Interoperability and health information exchange

Healthcare stakeholders have picked up the pace when it comes to making health data interoperability a reality, yet basic health information exchange is still a hit-or-miss proposition.  Hospitals that act as community anchors must take the lead in HIE by dropping their competitive shields and sharing data with regional or state health information exchanges.  Only by putting the needs of the patient first can hospitals provide the truly effective care that consumers expect and deserve.

“Healthcare has evolved and people bounce from hospital to hospital, and it’s important for us to be able to have information at the fingertips of our providers as they deliver care at the point of care,” said Nicholas Desai, MD, DPM, MBA, CMIO of Houston Methodist Health System, in a 2014 interview withEHRintelligence.com. “As a provider, having information at your fingerprints is probably the most important piece, which most people take for granted.”

While developing an HIE infrastructure may not be easy for hospitals who are locked into vendor products that do not encourage interoperability, a growing emphasis on APIs, data standards, and other technologies will help to smooth the way in the near future.

Clinical documentation improvement and ICD-10

Adopting an EHR is one thing, but ensuring a high level of accuracy, completeness, and integrity of the data that lives within the system is quite another.  Clinicians must be educated about the importance of data integrity, especially ahead of the ICD-10 deadline.

In addition to supporting the October 1, 2015 transition to the more advanced and detailed code set, clinical documentation improvement can help hospitals save money along the way.  It can also prepare organizations for the next step in health IT use: data analytics that can be used for population health management, reducing readmissions, and allocating resources efficiently.

Big data analytics and clinical decision support

Big data analytics is the holy grail of healthcare technology, but it doesn’t have to be quite as hard to find.  Successful hospitals begin the journey by leveraging clinical EHR data into actionable insights about preventable 30-day hospital readmissions, chronic disease management, and patient outcomes, effectively setting themselves up for more informed participation in value-based reimbursement programs.

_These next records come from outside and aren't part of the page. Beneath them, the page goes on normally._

(** Change detection settles: after a tick whose formulas compile, an
    unforced tick under the same parameters reports unchanged and keeps
    version and trajectory, provided neither the resolved initial
    condition nor a parameter is NaN. *)
Theorem update_settles (force : bool) (model : Model) (fn : ODE) :
  let ps := currentParamValues model in
  let r := resolveInitial ps (initial fn) in
  compiles model fn ->
  (fst r === fst r)%js = true -> (snd r === snd r)%js = true ->
  (forall k v, ps !! k = Some v -> (v === v)%js = true) ->
  let first := snd (update force model fn) in
  let second := snd (update false model first) in
  fst (update false model first) = Normal tt
  /\ hasChanged second = false
  /\ version second = version first
  /\ data second = data first.
Proof.
  intros ps r Hc Hx Hy Hv first second.
  assert (Hs : stale false model first = false).
  { destruct (update_cases force model fn)
      as ((_ & _ & C3 & _) & Hcase).
    fold first in C3, Hcase.
    destruct Hcase as [(S1 & _ & _ & Hd & Hl & Hp & _)
                      | [(_ & _ & _ & _ & Hd & _ & Hl & Hp & _)
                        | (_ & Hn & _)]].
    - rewrite (stale_fields false model first fn C3 Hl Hp Hd).
      now apply (stale_unforced force).
    - apply recorded_is_fresh; rewrite ?C3; assumption.
    - contradiction. }
  destruct (update_fresh false model first Hs) as (R1 & R2 & R3 & R4 & _).
  repeat split; assumption.
Qed.

(** A regeneration that fails hides the staleness it was meant to cure:
    the snapshot is recorded before [generateData] throws, so the next
    unforced tick under the same parameters reports unchanged and the old
    trajectory stays in place. *)
Theorem failed_update_masks_staleness (force : bool) (model : Model)
    (fn : ODE) :
  let ps := currentParamValues model in
  let r := resolveInitial ps (initial fn) in
  stale force model fn = true ->
  ~ compiles model fn ->
  data fn <> [] ->
  (fst r === fst r)%js = true -> (snd r === snd r)%js = true ->
  (forall k v, ps !! k = Some v -> (v === v)%js = true) ->
  let first := snd (update force model fn) in
  let second := snd (update false model first) in
  fst (update force model fn) = Throw
  /\ fst (update false model first) = Normal tt
  /\ hasChanged second = false
  /\ data second = data fn
  /\ version second = version fn.
Proof.
  intros ps r Hst Hn Hdata Hx Hy Hv first second.
  destruct (update_cases force model fn) as ((_ & _ & C3 & _) & Hcase).
  fold first in C3, Hcase.
  destruct Hcase as [(S1 & _) | [(_ & Hc & _)
                                | (_ & _ & T1 & T2 & T3 & Hl & Hp & _)]];
    [congruence|contradiction|].
  assert (Hs : stale false model first = false)
    by (apply recorded_is_fresh; rewrite ?C3, ?T3; assumption).
  destruct (update_fresh false model first Hs) as (R1 & R2 & R3 & R4 & _).
  split; [exact T1|]. split; [exact R1|]. split; [exact R2|].
  split; [rewrite <- T3; exact R4|rewrite <- T2; exact R3].
Qed.

(** A parameter that is NaN makes every tick stale: the trajectory is
    regenerated and the version counted each time. *)
Theorem nan_parameter_is_always_stale (force : bool) (model : Model)
    (fn : ODE) (k : string) :
  currentParamValues model !! k = Some NaN ->
  stale force model fn = true
  /\ stale false model (snd (update force model fn)) = true
  /\ (compiles model fn ->
        version (snd (update force model fn)) = S (version fn)).
Proof.
  intros Hk.
  assert (Hall : forall f g, stale f model g = true).
  { intros f g. apply stale_declared. do 4 right.
    exists k, NaN. split; [exact Hk|]. intros old _. reflexivity. }
  split; [apply Hall|]. split; [apply Hall|].
  intros Hc.
  destruct (update_regenerates force model fn (Hall force fn) Hc)
    as (d & _ & _ & _ & Hv & _).
  exact Hv.
Qed.

(** The first tick of a new engine always generates, forced or not: with
    formulas that compile it leaves version 1 and a trajectory of one
    state more than the step count. *)
Theorem first_tick_generates (def : ODESystemDefinition) (built : Model)
    (force : bool) (model : Model) :
  let fn := new_ODE def built in
  compiles model fn ->
  let after := snd (update force model fn) in
  stale force model fn = true
  /\ fst (update force model fn) = Normal tt
  /\ version after = 1%nat
  /\ length (data after) = S (Z.to_nat (steps fn))
  /\ hasChanged after = true.
Proof.
  intros fn Hc after.
  assert (Hs : stale force model fn = true).
  { apply stale_declared. right. left. reflexivity. }
  destruct (update_regenerates force model fn Hs Hc)
    as (d & Hd & R1 & R2 & R3 & R4 & _).
  fold after in R2, R3, R4.
  split; [exact Hs|]. split; [exact R1|]. split; [exact R3|].
  split; [|exact R4].
  rewrite R2. destruct Hc as [[cx Hx] [cy Hy]].
  rewrite (generateData_compiled model fn cx cy Hx Hy) in Hd.
  cbn [fst] in Hd. injection Hd as <-.
  cbn [length]. now rewrite integrate_length.
Qed.

End EngineExtras.

(** A model with no parameter, or with one, satisfies what its
    parameters satisfy. *)
Lemma no_parameter (P : string -> number -> Prop) :
  forall k v, currentParamValues (modelOf []) !! k = Some v -> P k v.
Proof. intros k v Hk. cbn in Hk. rewrite lookup_empty in Hk. discriminate. Qed.

Lemma one_parameter (name : string) (n : number)
    (P : string -> number -> Prop) :
  P name n ->
  forall k v, currentParamValues (modelOf [(name, n)]) !! k = Some v -> P k v.
Proof.
  intros Hp k v Hk. cbn in Hk.
  destruct (decide (k = name)) as [->|Hne].
  - rewrite lookup_insert_eq in Hk. now injection Hk as <-.
  - rewrite lookup_insert_ne in Hk by congruence.
    rewrite lookup_empty in Hk. discriminate.
Qed.

Lemma demo_compiles (model : Model) (fn : ODE) :
  dxdtDef fn = "1" -> dydtDef fn = "0" -> @compiles demoHost model fn.
Proof.
  intros Hx Hy. unfold compiles. cbn. rewrite Hx, Hy.
  split; eexists; reflexivity.
Qed.

Lemma update_settles_witness :
  let model := modelOf [("a", num 1)] in
  let first := snd (@update demoHost false model line3) in
  let second := snd (@update demoHost false model first) in
  @compiles demoHost model line3
  /\ fst (@update demoHost false model first) = Normal tt
  /\ hasChanged second = false
  /\ version second = version first.
Proof.
  intros model first second.
  assert (Hc : @compiles demoHost model line3)
    by (apply demo_compiles; reflexivity).
  split; [exact Hc|].
  destruct (@update_settles demoHost false model line3 Hc)
    as (R1 & R2 & R3 & _).
  - vm_compute. reflexivity.
  - vm_compute. reflexivity.
  - apply one_parameter. vm_compute. reflexivity.
  - exact (conj R1 (conj R2 R3)).
Defined.

Lemma failed_update_masks_staleness_witness :
  let model := modelOf [] in
  let first := snd (@update demoHost true model stuck) in
  stale true model stuck = true
  /\ ~ @compiles demoHost model stuck
  /\ data stuck <> []
  /\ fst (@update demoHost true model stuck) = Throw
  /\ fst (@update demoHost false model first) = Normal tt
  /\ hasChanged (snd (@update demoHost false model first)) = false
  /\ data (snd (@update demoHost false model first)) = data stuck.
Proof.
  intros model first.
  assert (Hs : stale true model stuck = true) by reflexivity.
  assert (Hn : ~ @compiles demoHost model stuck)
    by (intros [[c Hc] _]; vm_compute in Hc; discriminate).
  assert (Hd : data stuck <> []) by (vm_compute; discriminate).
  split; [exact Hs|]. split; [exact Hn|]. split; [exact Hd|].
  destruct (@failed_update_masks_staleness demoHost true model stuck Hs Hn Hd)
    as (R1 & R2 & R3 & R4 & _).
  - vm_compute. reflexivity.
  - vm_compute. reflexivity.
  - apply no_parameter.
  - exact (conj R1 (conj R2 (conj R3 R4))).
Defined.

Hospital EHR adoption is also the foundation for predictive analytics, which goes one step beyond the retrospective view that historical EHR data and claims information can provide.  Using real-time tracking, predictive modeling, and risk score algorithms, a small proportion of hospitals are currently able to alert clinicians to patient downturns, flag the development of sepsis, engage in proactive clinical decision support, and make more informed decisions about operational strategy.

Revenue cycle management and operational efficiencies

Since the beginning of the EHR Incentive Programs, healthcare organizations have been promised financial returns from their investment in EHR adoption.  While many providers might argue that the ROI has not manifested itself just yet, that isn’t stopping hospitals from putting more money into technology in order to save in the long run.  Investment in revenue cycle management technologies has been strong throughout 2014 and 2015, and is even slated to overtake EHR purchases this year as adoption reaches its peak.

“Hospitals understand they must establish new business models in order to survive under a dramatically transformed provider landscape,” said Frost & Sullivan Connected Health Principal Analyst Nancy Fabozzi.  Part of crafting an effective financial strategy is developing a health IT infrastructure that can pinpoint opportunities for lowering unnecessary utilization rates, improving patient responsibility collections, and ensuring consumer loyalty in a time of widespread competition and change.

Integrating revenue cycle technologies into the health IT ecosystem is a top priority for many forward-thinking organizations that are aware that the high hospital EHR adoption rate is just the beginning of a long path towards using electronic data for improved patient care, higher quality, better outcomes, and more efficient financial gains.